Since over 50% of the energy in solar radiation is concentrated in the near-infrared reflectance (NIR) band [14], NIR reflectance may play a critical role in thermoregulation, specifically by reflecting NIR light to regulate temperature [15]. For example, arboreal anuran species (Litoria caerulea, Agalychnis callidryas, and Hyla arborea) reduce their thermal load through high NIR reflectance, enabling them to adapt to high temperatures in the forest canopy [15]. A rigorous electromagnetic model (the KKR method) was used to conduct optical simulations on the skin of reptiles like chameleons and iguanas, and the simulations revealed that nanostructures in the skin generate specific reflection peaks in the visible and UV regions, which in turn create the reptiles’ unique coloration [16]. However, there is still insufficient quantitative evidence regarding the role of color change in thermoregulation, and studies investigating the dynamic relationship between short-term temperature fluctuations and body color changes remain relatively limited.

The green anole (Anolis carolinensis) is a classic model species in ecological and evolutionary biology research [17]. This species has a critical thermal minimum (CTMin) of 11.25 ± 1.76 °C and a critical thermal maximum (CTMax, defined by the onset of convulsions) of 42.34 ± 1.53 °C [18]. A. carolinensis can rapidly switch its body color between bright green and dark brown (Figure 1). Its skin color may be affected by multiple factors. It exhibits different patterns in different habitats, and such rich color changes help it adapt to diverse habitats [19]. Multiple social behavior studies have shown that dominant males usually display brighter green, while subordinate individuals tend to turn brown [17].
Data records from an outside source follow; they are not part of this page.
Lemma finish_snd (w : world) : snd (finish w) = w.
Proof.
  unfold finish, bind, read_replacedURIs, lift.
  destruct (Nat.eqb (length (replacedURIs w)) 0); [reflexivity|].
  destruct (btoa _); reflexivity.
Qed.

Lemma finish_success (w : world) (rep : reply) :
  fst (finish w) = Return rep -> status rep = 200%Z ->
  exists b, body rep = Lit b
            /\ btoa (join (replacedURIs w) crlf) = Return b.
Proof.
  unfold finish, bind, read_replacedURIs, lift. fold crlf.
  destruct (Nat.eqb (length (replacedURIs w)) 0).
  - cbn. intros [= <-]. discriminate.
  - destruct (btoa (join (replacedURIs w) crlf)) as [b|e]; cbn.
    + intros [= <-] _. eauto.
    + discriminate.
Qed.

Section Resolvable.

Variable JSON_parse_units : jsstring -> Exc object.
Variables rootEndpoint versionEndpoint : request -> M reply.
Variable BACKEND : jsstring.

Local Abbreviation dispatch :=
  (handler JSON_parse_units rootEndpoint versionEndpoint BACKEND
     Part001.processSubscription).

Lemma resolvable_resolves (host : jsstring) (w : world) (uri : jsstring) :
  resolvable host w uri -> resolves dispatch host w uri.
Proof.
  intros (key & content & hdrs & Hu & Hk & Hc & L1 & L2).
  exists key, content, hdrs. do 3 (split; [assumption|]).
  intros rq Hp.
  apply (subscription_served _ _ _ _ _ rq key content hdrs);
    auto using generated_key_valid.
Qed.

(** C10: in a run of [processSubscription], every URI pushed to the
    output list has the form [{host}/subscription/{key}] for a generated
    key of 16 code units, and a non-empty content and a headers entry
    were written under that key before the push; on the success path
    (status 200, the body being the base64 of the joined list) every URI
    of the list points at a non-empty content of the store with its
    headers and [GET /subscription/{key}] answers it. *)
Theorem fanout_uris_resolvable (request : request) (url : URL)
    (backend : jsstring) (w : world) :
  let host := getHost request in
  let out := Part001.processSubscription request url backend w in
  (exists delta, trace (snd out) = delta ++ trace w /\ backed host delta)
  /\ (forall rep, fst out = Return rep -> status rep = 200%Z ->
        (exists b, body rep = Lit b
                   /\ btoa (join (replacedURIs (snd out)) crlf) = Return b)
        /\ Forall (resolvable host (snd out)) (replacedURIs (snd out))
        /\ Forall (resolves dispatch host (snd out)) (replacedURIs (snd out))).
Proof.
  intros host out.
  assert (Htriv : forall rep0 w0, out = (Return rep0, w0) ->
            trace w0 = trace w -> status rep0 <> 200%Z ->
            (exists delta, trace (snd out) = delta ++ trace w
                           /\ backed host delta)
            /\ (forall rep, fst out = Return rep -> status rep = 200%Z ->
                  (exists b, body rep = Lit b
                     /\ btoa (join (replacedURIs (snd out)) crlf) = Return b)
                  /\ Forall (resolvable host (snd out)) (replacedURIs (snd out))
                  /\ Forall (resolves dispatch host (snd out))
                       (replacedURIs (snd out)))).
  { intros rep0 w0 -> Ht Hs. split.
    - exists []. split; [exact Ht|exact I].
    - intros rep [= <-] H. contradiction. }
  unfold out, Part001.processSubscription in *.
  destruct (searchParams_get url (str "url")) as [[|c t]|].
  1, 3: eapply Htriv; [reflexivity|reflexivity|discriminate].
  destruct (urlParts_of (c :: t)) as [|u l] eqn:Eparts.
  { eapply Htriv; [reflexivity|reflexivity|discriminate]. }
  clear Htriv. cbn [length Nat.eqb].
  rewrite (bind_run _ _ w (fresh_list w) tt) by reflexivity.
  assert (H0 : fanout_invariant host (trace w) (fresh_list w)).
  { split; [exists []; split; [reflexivity|exact I]|constructor]. }
  assert (Hl : Forall (fun part => part <> []) (u :: l)).
  { rewrite <- Eparts. apply urlParts_nonempty. }
  pose proof (for_of_invariant request host (trace w) (u :: l) (fresh_list w)
                Hl H0) as Hinv.
  destruct (for_of (u :: l) (Part001.segment request host) (fresh_list w))
    as [[[]|e] w2] eqn:Efor; cbn [snd] in Hinv.
  - rewrite (bind_run _ _ _ _ _ Efor).
    rewrite finish_snd. split; [exact (proj1 Hinv)|].
    intros rep Hrep Hst. split; [now apply finish_success|].
    split; [exact (proj2 Hinv)|].
    eapply Forall_impl; [exact (proj2 Hinv)|].
    intros uri. apply resolvable_resolves.
  - rewrite (bind_throw _ _ _ _ _ Efor).
    cbn [fst snd]. split; [exact (proj1 Hinv)|]. discriminate.
Qed.

End Resolvable.

Lemma fanout_uris_resolvable_witness :
  let rq := sub_request two_links in
  let w' := snd (Part001.processSubscription rq (req_url rq) default_backend
                   offline) in
  Forall (resolvable (str "https://example.com") w') (replacedURIs w')
  /\ Forall (resolves (handler parse_nothing empty_page empty_page
                         default_backend Part001.processSubscription)
               (str "https://example.com") w') (replacedURIs w').
Proof.
  intros rq w'.
  destruct (fanout_uris_resolvable parse_nothing empty_page empty_page
              default_backend rq (req_url rq) default_backend offline)
    as [_ H].
  refine (proj2 (H (Reply 200 _ _) _ eq_refl)).
  vm_compute. reflexivity.
Defined.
Figure 1. The skin colors of the Anolis carolinensis. (A) Brown; (B) Green.

Previous studies have shown that A. carolinensis does not hibernate but instead engages in facultative basking on sunny winter days, maintaining body temperatures that average 2.4 °C above ambient air temperatures while drastically reducing activity and movement to conserve energy [20]. Recent community-science data analyzed via computer vision further supports a seasonal association between color morph and temperature in wild populations. Brown coloration in A. carolinensis is significantly correlated with cooler temperatures [21]. This pattern suggests that color change may serve multiple, seasonally dependent functions, such as thermoregulation in winter and social signaling in summer. However, it remains unclear whether body color changes in response to ambient temperature over short periods.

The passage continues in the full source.